(Input for this task)
--------------------------------------------------

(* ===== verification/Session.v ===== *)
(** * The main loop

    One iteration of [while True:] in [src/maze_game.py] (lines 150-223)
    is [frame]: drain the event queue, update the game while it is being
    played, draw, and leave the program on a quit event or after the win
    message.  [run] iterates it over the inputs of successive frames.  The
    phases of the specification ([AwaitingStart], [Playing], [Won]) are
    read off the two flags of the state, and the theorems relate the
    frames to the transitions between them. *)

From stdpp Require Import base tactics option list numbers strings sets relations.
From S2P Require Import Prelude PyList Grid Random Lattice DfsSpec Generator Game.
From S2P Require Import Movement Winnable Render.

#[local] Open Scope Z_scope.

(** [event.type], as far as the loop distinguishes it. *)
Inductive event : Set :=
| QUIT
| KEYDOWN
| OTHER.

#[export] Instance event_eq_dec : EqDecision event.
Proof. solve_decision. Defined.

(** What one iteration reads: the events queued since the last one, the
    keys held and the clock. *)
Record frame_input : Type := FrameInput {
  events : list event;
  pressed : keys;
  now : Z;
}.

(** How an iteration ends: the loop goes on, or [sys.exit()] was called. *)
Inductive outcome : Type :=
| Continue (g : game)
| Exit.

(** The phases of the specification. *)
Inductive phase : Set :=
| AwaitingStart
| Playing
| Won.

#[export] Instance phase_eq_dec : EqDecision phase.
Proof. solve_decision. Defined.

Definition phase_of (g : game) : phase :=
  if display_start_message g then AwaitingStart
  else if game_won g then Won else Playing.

--------------------------------------------------

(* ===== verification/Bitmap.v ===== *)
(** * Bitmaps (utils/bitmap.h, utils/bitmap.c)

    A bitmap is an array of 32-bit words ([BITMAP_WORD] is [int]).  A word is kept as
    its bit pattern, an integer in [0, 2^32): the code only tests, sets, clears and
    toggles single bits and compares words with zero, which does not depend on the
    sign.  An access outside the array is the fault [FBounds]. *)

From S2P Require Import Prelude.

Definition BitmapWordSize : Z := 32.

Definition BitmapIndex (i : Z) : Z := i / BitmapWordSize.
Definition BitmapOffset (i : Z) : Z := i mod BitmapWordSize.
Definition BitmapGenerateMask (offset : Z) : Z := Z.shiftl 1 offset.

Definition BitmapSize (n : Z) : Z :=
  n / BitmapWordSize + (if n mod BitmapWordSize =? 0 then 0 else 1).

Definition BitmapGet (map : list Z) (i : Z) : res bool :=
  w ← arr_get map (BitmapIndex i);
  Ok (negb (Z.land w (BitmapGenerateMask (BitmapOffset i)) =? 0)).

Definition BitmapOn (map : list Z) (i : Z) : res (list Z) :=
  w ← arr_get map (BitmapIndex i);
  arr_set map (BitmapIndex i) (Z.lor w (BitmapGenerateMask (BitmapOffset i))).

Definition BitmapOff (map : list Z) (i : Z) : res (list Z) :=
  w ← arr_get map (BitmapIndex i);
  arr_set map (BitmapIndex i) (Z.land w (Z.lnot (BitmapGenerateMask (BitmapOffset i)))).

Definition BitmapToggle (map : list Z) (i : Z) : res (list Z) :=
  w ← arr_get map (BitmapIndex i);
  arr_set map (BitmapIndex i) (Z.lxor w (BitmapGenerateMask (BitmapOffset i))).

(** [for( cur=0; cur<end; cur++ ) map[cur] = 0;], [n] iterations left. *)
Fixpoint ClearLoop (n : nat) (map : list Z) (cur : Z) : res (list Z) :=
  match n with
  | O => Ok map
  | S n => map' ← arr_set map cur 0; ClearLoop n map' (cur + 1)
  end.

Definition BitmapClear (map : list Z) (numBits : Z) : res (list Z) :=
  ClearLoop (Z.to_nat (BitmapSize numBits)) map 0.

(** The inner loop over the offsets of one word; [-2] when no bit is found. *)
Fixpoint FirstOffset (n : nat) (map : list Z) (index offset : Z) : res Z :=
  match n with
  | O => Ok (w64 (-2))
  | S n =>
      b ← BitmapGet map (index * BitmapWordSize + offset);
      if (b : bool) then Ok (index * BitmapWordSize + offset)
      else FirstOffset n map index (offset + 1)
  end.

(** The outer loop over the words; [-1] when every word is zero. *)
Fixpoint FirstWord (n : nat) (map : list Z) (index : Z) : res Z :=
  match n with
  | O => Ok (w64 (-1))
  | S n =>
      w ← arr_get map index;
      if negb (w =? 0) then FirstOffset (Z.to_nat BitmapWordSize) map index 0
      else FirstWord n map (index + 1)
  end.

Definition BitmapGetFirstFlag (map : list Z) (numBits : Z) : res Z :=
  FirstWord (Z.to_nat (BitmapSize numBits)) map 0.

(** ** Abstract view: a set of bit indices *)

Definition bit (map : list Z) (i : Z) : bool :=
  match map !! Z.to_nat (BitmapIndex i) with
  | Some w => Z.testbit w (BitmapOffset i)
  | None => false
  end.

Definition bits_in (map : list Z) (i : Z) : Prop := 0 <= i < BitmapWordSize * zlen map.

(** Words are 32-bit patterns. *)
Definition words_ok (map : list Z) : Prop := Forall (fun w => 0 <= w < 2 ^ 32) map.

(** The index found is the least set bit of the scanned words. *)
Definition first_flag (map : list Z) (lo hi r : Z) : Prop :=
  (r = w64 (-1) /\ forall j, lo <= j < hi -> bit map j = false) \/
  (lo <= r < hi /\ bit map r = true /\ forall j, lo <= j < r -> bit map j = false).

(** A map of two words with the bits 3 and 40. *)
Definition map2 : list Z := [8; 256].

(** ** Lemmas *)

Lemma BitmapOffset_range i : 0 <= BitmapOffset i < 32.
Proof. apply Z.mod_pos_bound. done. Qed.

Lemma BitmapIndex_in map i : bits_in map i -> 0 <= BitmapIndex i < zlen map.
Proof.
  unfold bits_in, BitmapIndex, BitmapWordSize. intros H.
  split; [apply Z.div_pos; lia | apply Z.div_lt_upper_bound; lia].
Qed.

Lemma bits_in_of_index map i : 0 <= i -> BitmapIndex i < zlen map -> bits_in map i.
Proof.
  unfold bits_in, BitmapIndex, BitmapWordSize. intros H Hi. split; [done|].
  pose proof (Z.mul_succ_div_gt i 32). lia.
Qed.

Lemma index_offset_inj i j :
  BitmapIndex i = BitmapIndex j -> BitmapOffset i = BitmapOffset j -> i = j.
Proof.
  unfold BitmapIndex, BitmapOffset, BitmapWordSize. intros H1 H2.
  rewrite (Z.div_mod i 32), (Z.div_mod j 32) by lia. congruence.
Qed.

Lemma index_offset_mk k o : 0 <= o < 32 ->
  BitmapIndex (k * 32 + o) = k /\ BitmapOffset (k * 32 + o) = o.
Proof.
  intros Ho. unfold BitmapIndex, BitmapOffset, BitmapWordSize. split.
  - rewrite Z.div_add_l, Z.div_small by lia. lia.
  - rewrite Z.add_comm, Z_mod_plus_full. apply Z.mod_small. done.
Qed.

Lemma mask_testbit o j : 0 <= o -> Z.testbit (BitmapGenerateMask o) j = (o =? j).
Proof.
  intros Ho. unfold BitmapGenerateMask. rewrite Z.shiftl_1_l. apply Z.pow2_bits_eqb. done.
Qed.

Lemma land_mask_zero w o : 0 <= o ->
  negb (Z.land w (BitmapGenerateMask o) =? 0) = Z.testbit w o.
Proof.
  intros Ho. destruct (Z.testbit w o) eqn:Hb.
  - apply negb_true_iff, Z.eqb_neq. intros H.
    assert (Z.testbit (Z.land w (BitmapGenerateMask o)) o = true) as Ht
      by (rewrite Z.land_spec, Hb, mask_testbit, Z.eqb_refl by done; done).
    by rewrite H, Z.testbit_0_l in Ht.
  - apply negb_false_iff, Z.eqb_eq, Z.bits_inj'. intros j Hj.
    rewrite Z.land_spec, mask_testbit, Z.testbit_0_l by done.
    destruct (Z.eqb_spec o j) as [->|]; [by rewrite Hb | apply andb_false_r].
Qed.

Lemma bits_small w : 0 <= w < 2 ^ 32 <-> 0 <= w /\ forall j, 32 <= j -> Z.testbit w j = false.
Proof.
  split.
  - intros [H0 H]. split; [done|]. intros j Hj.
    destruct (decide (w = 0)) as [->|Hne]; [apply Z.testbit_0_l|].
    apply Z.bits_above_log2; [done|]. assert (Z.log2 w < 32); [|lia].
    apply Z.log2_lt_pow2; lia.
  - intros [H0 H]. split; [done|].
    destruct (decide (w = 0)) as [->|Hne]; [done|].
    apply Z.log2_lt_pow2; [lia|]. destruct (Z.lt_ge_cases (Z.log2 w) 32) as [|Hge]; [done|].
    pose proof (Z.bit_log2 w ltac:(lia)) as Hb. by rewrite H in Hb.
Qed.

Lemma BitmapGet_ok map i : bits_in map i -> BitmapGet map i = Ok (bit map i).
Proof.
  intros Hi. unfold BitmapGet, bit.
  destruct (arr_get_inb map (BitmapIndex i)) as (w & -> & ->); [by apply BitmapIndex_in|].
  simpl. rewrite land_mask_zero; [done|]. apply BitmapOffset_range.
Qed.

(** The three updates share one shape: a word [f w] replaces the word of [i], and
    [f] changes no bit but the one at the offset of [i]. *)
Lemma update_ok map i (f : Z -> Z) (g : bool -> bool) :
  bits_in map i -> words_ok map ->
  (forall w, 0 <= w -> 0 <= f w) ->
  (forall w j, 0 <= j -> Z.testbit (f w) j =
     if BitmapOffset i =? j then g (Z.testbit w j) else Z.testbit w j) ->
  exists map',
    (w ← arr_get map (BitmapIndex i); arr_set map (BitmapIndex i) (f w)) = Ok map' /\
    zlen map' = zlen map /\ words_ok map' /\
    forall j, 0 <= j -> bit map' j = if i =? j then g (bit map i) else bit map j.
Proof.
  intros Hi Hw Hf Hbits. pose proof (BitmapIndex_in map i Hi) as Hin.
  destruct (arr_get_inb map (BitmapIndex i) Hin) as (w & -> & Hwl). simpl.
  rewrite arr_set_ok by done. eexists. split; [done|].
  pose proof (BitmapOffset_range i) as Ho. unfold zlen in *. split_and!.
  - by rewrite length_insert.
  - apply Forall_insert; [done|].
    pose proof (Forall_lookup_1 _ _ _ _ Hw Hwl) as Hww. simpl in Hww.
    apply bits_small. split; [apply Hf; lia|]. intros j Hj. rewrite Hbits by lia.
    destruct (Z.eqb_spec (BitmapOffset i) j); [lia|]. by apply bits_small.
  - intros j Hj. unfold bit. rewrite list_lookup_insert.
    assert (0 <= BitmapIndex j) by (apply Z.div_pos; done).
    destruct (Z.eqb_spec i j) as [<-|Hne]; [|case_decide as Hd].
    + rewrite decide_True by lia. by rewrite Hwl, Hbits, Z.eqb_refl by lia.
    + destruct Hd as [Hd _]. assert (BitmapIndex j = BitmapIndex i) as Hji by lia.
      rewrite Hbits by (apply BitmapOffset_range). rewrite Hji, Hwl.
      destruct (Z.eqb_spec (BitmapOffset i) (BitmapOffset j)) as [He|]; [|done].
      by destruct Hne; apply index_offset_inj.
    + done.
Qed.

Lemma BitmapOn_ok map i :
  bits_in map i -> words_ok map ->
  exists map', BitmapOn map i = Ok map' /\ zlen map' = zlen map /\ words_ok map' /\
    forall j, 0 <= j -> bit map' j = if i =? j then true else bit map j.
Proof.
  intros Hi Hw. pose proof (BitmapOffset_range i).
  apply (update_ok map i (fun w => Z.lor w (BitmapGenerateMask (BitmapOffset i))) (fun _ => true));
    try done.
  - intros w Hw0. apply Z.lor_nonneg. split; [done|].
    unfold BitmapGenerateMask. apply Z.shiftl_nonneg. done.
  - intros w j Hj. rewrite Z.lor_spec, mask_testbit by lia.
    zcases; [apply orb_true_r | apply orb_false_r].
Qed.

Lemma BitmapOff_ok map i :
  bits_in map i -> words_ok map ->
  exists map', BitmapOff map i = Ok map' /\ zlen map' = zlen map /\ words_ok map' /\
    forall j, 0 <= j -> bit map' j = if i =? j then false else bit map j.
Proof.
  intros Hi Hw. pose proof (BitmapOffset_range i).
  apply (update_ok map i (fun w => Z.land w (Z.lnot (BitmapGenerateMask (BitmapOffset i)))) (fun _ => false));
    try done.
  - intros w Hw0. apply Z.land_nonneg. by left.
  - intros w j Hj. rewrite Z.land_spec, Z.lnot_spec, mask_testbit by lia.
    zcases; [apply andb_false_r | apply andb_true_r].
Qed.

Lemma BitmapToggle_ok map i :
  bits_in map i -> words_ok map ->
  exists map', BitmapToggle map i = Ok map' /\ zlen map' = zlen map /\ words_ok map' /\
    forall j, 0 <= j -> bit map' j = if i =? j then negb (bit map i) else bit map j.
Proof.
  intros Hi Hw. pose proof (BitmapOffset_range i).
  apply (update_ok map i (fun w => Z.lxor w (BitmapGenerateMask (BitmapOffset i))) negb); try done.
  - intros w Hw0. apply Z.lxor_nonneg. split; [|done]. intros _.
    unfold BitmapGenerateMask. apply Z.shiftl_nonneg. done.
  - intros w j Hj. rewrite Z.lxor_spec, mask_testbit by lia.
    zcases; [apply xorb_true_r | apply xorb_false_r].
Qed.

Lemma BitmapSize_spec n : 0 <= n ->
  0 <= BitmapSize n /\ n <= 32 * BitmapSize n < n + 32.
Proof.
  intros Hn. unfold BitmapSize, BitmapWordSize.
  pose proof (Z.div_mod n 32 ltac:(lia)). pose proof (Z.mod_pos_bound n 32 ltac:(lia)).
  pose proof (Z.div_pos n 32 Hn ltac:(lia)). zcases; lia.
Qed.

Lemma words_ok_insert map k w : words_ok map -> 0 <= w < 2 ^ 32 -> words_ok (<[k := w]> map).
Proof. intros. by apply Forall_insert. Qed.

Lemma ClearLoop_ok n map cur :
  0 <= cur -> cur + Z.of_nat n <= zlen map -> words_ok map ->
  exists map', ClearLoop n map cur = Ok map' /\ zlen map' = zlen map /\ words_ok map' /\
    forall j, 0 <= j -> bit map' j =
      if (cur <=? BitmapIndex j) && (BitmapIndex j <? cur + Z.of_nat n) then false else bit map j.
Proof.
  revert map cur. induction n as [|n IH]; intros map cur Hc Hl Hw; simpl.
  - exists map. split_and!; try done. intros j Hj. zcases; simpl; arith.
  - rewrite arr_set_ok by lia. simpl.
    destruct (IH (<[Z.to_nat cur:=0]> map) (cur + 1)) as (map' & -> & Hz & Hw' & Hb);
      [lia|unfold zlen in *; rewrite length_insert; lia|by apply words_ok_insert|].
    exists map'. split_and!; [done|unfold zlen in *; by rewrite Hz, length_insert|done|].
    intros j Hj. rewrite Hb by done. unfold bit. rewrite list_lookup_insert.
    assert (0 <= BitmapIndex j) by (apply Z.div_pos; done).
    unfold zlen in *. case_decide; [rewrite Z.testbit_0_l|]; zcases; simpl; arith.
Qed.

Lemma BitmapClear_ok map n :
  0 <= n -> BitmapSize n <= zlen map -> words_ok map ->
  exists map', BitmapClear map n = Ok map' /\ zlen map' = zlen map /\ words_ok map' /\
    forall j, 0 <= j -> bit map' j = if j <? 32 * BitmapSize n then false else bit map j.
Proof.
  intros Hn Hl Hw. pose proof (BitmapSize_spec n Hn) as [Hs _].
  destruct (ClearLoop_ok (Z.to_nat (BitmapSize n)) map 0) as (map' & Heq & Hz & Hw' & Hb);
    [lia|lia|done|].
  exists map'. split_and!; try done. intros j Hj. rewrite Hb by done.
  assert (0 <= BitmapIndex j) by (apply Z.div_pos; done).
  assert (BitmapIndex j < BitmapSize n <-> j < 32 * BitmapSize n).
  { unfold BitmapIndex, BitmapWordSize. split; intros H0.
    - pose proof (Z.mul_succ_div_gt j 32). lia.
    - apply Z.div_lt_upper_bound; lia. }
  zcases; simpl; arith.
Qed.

--------------------------------------------------

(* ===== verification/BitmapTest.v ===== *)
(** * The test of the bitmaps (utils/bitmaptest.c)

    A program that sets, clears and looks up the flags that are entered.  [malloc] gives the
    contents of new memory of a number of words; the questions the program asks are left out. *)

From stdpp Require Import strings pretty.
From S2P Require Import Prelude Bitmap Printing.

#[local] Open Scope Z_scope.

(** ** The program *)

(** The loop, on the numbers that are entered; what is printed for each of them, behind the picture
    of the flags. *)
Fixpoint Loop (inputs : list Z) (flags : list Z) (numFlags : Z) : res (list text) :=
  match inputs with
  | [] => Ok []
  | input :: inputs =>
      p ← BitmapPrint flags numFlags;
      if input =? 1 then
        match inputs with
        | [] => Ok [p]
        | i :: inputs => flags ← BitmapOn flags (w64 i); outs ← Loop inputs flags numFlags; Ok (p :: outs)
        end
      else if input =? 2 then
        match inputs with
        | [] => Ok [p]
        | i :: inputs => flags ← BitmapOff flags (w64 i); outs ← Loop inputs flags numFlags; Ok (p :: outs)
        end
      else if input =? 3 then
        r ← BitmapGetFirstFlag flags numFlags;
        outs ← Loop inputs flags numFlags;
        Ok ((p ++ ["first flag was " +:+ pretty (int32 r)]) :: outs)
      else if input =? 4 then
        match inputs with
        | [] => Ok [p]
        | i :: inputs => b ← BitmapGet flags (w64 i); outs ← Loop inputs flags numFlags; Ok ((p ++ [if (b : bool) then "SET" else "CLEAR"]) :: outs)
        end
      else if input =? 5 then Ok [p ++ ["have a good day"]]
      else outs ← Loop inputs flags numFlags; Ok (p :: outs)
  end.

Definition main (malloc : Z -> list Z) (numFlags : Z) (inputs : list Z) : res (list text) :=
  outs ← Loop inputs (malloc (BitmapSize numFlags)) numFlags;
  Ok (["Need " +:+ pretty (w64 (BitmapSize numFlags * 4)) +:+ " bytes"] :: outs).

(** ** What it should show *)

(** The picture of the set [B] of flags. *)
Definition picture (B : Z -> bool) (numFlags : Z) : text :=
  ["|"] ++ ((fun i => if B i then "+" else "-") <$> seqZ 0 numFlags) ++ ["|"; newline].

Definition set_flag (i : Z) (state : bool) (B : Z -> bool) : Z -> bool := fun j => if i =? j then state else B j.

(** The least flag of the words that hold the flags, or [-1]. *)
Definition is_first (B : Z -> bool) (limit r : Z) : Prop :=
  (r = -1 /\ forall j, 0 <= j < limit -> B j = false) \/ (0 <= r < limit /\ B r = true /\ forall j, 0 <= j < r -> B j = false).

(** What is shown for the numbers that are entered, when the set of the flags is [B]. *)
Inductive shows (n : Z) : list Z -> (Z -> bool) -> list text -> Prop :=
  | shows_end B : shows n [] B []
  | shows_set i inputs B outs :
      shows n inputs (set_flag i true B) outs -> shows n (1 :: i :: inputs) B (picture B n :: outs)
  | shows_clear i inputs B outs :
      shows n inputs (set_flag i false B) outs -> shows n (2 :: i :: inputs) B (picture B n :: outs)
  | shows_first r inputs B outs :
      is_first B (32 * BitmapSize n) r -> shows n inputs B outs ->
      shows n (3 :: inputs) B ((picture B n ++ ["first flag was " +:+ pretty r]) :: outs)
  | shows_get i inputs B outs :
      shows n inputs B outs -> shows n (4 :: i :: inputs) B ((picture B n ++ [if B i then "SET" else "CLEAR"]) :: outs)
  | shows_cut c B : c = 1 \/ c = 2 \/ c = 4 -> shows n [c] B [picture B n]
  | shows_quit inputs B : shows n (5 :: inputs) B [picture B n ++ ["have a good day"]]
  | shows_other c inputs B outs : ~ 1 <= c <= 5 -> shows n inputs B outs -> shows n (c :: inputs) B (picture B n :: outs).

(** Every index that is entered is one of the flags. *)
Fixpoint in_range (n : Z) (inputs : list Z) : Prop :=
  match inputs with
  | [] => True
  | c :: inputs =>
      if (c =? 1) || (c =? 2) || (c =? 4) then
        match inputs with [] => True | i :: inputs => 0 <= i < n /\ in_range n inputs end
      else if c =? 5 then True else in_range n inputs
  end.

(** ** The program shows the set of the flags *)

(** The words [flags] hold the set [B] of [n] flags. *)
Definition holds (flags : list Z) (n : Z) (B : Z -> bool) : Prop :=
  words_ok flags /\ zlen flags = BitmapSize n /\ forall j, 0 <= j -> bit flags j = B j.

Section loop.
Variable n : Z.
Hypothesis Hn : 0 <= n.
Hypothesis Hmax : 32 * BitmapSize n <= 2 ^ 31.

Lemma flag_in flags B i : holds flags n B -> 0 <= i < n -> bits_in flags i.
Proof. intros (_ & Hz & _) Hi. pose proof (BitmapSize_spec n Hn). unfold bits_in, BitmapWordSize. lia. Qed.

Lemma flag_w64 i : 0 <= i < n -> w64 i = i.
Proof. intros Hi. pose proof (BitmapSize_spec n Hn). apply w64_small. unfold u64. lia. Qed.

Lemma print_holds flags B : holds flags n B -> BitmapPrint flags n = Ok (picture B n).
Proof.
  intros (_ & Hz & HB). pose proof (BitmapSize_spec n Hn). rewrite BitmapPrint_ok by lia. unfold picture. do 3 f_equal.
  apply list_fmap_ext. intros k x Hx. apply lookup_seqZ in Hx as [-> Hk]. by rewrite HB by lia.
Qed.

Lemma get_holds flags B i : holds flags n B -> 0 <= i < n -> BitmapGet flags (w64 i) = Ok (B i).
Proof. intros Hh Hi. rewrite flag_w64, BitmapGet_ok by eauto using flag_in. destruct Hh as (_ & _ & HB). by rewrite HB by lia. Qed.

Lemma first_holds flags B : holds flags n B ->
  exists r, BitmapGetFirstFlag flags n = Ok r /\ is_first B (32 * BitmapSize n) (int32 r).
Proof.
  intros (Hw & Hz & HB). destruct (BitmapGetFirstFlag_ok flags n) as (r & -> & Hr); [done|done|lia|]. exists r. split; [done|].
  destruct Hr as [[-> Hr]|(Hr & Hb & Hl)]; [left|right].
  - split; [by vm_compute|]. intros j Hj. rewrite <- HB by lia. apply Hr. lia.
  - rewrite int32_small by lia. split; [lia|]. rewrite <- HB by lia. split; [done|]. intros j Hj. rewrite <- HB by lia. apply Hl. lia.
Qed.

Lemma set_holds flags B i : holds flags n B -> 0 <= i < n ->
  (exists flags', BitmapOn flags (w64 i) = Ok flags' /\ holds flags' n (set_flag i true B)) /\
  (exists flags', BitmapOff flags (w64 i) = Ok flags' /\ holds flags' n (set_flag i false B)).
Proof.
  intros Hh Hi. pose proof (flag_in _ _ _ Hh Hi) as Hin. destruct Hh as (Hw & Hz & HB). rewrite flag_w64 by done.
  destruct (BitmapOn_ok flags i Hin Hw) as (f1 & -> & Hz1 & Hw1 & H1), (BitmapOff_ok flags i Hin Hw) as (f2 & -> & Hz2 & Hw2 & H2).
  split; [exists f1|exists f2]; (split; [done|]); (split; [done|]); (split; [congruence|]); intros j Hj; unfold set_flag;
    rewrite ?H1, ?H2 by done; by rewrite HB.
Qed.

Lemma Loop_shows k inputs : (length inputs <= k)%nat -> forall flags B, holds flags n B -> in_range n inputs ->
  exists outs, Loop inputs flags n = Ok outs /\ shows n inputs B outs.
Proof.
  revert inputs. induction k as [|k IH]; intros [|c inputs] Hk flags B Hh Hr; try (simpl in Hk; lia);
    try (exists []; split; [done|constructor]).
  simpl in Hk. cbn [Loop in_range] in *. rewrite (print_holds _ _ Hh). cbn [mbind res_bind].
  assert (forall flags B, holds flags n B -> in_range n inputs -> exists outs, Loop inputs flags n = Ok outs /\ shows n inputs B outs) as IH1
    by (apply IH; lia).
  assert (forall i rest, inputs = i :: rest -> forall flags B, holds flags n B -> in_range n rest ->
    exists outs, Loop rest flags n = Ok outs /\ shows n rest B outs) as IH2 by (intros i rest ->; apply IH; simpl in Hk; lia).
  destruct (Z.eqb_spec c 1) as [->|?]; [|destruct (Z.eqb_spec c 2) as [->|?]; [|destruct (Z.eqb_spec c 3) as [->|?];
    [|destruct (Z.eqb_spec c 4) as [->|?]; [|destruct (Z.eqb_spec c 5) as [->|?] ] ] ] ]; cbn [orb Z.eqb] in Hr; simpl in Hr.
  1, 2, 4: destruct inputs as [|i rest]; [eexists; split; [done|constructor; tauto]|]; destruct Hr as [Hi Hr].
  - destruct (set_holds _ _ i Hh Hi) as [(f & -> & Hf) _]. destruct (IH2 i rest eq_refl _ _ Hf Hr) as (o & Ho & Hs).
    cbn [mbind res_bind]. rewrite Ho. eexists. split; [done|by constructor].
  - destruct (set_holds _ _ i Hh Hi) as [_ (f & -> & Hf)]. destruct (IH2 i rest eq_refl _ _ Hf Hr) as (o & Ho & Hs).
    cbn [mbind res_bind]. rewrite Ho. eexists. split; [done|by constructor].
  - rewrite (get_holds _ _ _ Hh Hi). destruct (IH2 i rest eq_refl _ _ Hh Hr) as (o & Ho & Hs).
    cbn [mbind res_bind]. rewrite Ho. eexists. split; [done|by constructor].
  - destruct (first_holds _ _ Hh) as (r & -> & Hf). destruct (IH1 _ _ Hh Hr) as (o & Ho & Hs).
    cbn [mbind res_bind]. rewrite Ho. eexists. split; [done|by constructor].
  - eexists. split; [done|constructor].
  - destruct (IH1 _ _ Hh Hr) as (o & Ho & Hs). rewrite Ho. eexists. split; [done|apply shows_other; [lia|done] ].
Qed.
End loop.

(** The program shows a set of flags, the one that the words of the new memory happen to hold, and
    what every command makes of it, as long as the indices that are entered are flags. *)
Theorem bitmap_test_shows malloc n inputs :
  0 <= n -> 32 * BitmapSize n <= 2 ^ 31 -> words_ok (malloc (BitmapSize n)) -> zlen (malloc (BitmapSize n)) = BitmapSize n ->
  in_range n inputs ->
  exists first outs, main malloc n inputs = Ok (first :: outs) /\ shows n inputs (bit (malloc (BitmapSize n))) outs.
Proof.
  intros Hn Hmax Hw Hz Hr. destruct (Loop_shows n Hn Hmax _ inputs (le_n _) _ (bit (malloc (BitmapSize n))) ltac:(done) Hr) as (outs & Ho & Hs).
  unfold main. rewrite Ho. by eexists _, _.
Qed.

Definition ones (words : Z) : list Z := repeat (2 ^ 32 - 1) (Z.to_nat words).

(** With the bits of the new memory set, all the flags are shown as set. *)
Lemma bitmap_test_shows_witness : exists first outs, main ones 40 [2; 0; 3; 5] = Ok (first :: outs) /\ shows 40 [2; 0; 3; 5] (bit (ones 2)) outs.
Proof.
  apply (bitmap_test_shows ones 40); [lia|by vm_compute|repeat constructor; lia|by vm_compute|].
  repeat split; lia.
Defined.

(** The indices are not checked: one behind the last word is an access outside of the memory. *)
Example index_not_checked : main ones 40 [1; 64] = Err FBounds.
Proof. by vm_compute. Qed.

--------------------------------------------------

(Activity) Give back exactly the lines above starting at the line where "(* ===== verification/Session.v ===== *)" appears and ending at the line where "played, draw, and" appears, both included, with no other lines.

(Expected answer)
(* ===== verification/Session.v ===== *)
(** * The main loop

    One iteration of [while True:] in [src/maze_game.py] (lines 150-223)
    is [frame]: drain the event queue, update the game while it is being
    played, draw, and leave the program on a quit event or after the win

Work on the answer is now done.